El circo de la montaña

4 05 2010

Hace tiempo que la montaña dejó de ser un lugar idílico y se convirtió en una lucha de egos sin cuartel. Hoy serían muy pocos los que reconocerían en ese bello deporte que es el alpinismo alguno de los valores que en su día les hicieron desafiar los límites humanos a los pioneros de este deporte. La ética de todos aquellos que buscan los lugares más recónditos del planeta para respirar el aire más puro del mundo deberían reflexionar sobre la última pérdida que se ha cobrado la montaña.

Tolo Calafat descansará para siempre en el Annapurna

Ocurrió la semana pasada, aunque la actualidad no ha dado un respiro hasta hoy para escribir unas líneas sobre ello. El pasado jueves moría en el Annapurna Tolo Calafat cuando el rescate del alpinista, que se encontraba extremadamente debilitado, se hacía imposible. El abandono del rescate del alpinista español se hizo imposible por tierra y aire. Ni los sherpas, ni el helicoptero que surcó el Annapurna consiguieron su objetivo y Tolo descansará para siempre en el sueño que se convirtió en su pesadilla.

Entonces se desató una tormenta de acusaciones que salpicó a casi todos, olvidando en la mayoría de los casos el sufrimiento de una familia que había perdido a un padre, a un esposo, a un hijo. Tolo Calafat, de 40 años, dejó dos hijos, uno de 18 meses y otro de 8 años. El primero en desatar las hostilidades fue Juanito Oiarzabal al asegurar que los sherpas de Eun-Sun Oh, la alpinista coreana que unos días antes se habían convertido en la primera mujer en hollar los 14 ochomiles del planeta, no habían hecho todo lo que estaba en su mano para recuperar a Tolo vivo. Las críticas arreciaron contra Oiarzabal. Su comportamiento y sus amenazas eran impropias de un alpinista experimentado como él. Ese no es el espíritu de un alpinista.

Y los sherpas son seres humanos. No son inmunes al frío y a los peligros que se cuecen a 5.700 metros de altura, aunque su labor sea muchas veces inhumana. Ellos que comenzaron como guías de esos aristócratas que en el siglo XIX se atrevieron a desafiar los límites humanos y los límites del planeta, se han convertido hoy en día en portadores de los pesados equipos y salvavidas de última hora de la multitud de aventureros que continúan desafiando esos límites. Sin embargo, los sherpas no dejan de ser pastores naturales de la región del Himalaya que gracias a su experiencia y su gran conocimiento de la zona consiguen sacarse un extrasueldo arriesgando en la mayoría de los casos su vida.
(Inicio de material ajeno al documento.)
Lemma load_imgs_images_witness :
  ∃ img_ids img_names names (m : gmap Z Z),
    load_imgs demo_store (Some ["rice"; "egg"]%string)
    = Ok (img_ids, img_names, names, m)
    ∧ NoDup img_ids
    ∧ (∀ i, i ∈ img_ids ↔
         ∃ a, a ∈ annotations demo_store ∧ image_id a = i
              ∧ category_id a ∈ getCatIds demo_store (Some ["rice"; "egg"]%string))
    ∧ Forall2 (λ i name, ∃ img, imgs demo_store i = Ok img ∧ name = file_name img)
        img_ids img_names.
Proof.
  apply (load_imgs_images demo_store ["rice"; "egg"]%string).
  decide_by_evaluation.
Defined.

(** X15: the class names and the channel index map [load_imgs] returns
    agree: the channel of a resolved category, looked up in the class names,
    gives the name of that category, and channel 0 gives "background". *)
Theorem load_imgs_names_aligned coco (class_names : list string) :
  NoDup (cat_id <$> categories coco) →
  0 ∉ cat_id <$> categories coco →
  Forall (λ a, image_id a ∈ img_id <$> images coco) (annotations coco) →
  ∃ img_ids img_names names (m : gmap Z Z),
    load_imgs coco (Some class_names) = Ok (img_ids, img_names, names, m)
    ∧ length names = size m
    ∧ names !! 0%nat = Some "background"%string
    ∧ ∀ c, c ∈ categories coco →
           cat_id c ∈ getCatIds coco (Some class_names) →
           ∃ i, m !! cat_id c = Some i
                ∧ 0 < i
                ∧ names !! Z.to_nat i = Some (cat_name c).
Proof.
  intros Hnd H0 Hrefs.
  destruct (load_imgs_detail coco class_names Hrefs) as (img_names & cs & Hcs & _ & ->).
  set (cat_ids := getCatIds coco (Some class_names)) in *.
  pose proof (getCatIds_sublist coco (Some class_names)) as Hsub.
  fold cat_ids in Hsub.
  assert (NoDup (0 :: cat_ids)) as Hkeys.
  { apply NoDup_cons. split.
    - intros Hin. apply H0. eapply elem_of_sublist; [exact Hin | exact Hsub].
    - eapply sublist_NoDup; [exact Hnd | exact Hsub]. }
  destruct (dict_zip_range (0 :: cat_ids) Hkeys) as [Hsize Hlookup].
  eexists _, _, _, _. split; [done|]. split.
  - rewrite Hsize. simpl. rewrite length_fmap.
    by rewrite <- (Forall2_length _ _ _ Hcs).
  - split; [done|]. intros c Hc Hsel.
    apply list_elem_of_lookup in Hsel as [k Hk].
    exists (Z.of_nat (S k)). split; [by apply Hlookup|]. split; [lia|].
    rewrite Nat2Z.id. simpl. rewrite list_lookup_fmap.
    destruct (Forall2_lookup_l _ _ _ _ _ Hcs Hk) as (c' & -> & Hc').
    simpl. f_equal. f_equal.
    unfold cats in Hc'. rewrite (dict_lookup_unique cat_id _ c Hnd Hc) in Hc'.
    by injection Hc' as <-.
Qed.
La guerra desatada entre Edurne Pasabán y Eun-Sun Oh está como trasfondo de esta truculenta historia. Ambas luchaban, un verbo que antes no se conjugaba con la montaña, por convertirse en la primera mujer que ascendía los 14 ochomiles con los que cuenta el Planeta. De hecho, Miss Oh (como se conoce a la coreana) coronó el Annapurna el pasado 27 de abril y cumplió el reto, aunque fueron muchos los que no dieron credibilidad a ese hito. El patriotismo barato cegó a muchos y a partir de ahí la tormenta ha arreciado con más fuerza, cobrándose por el camino una nueva víctima, en la que pocos han reparado. No es la primera, ni será la última. La montaña, mientras tanto, se mantiene imperturbable esperando nuevos aventureros, nuevos deportistas, de esos, que ya no quedan.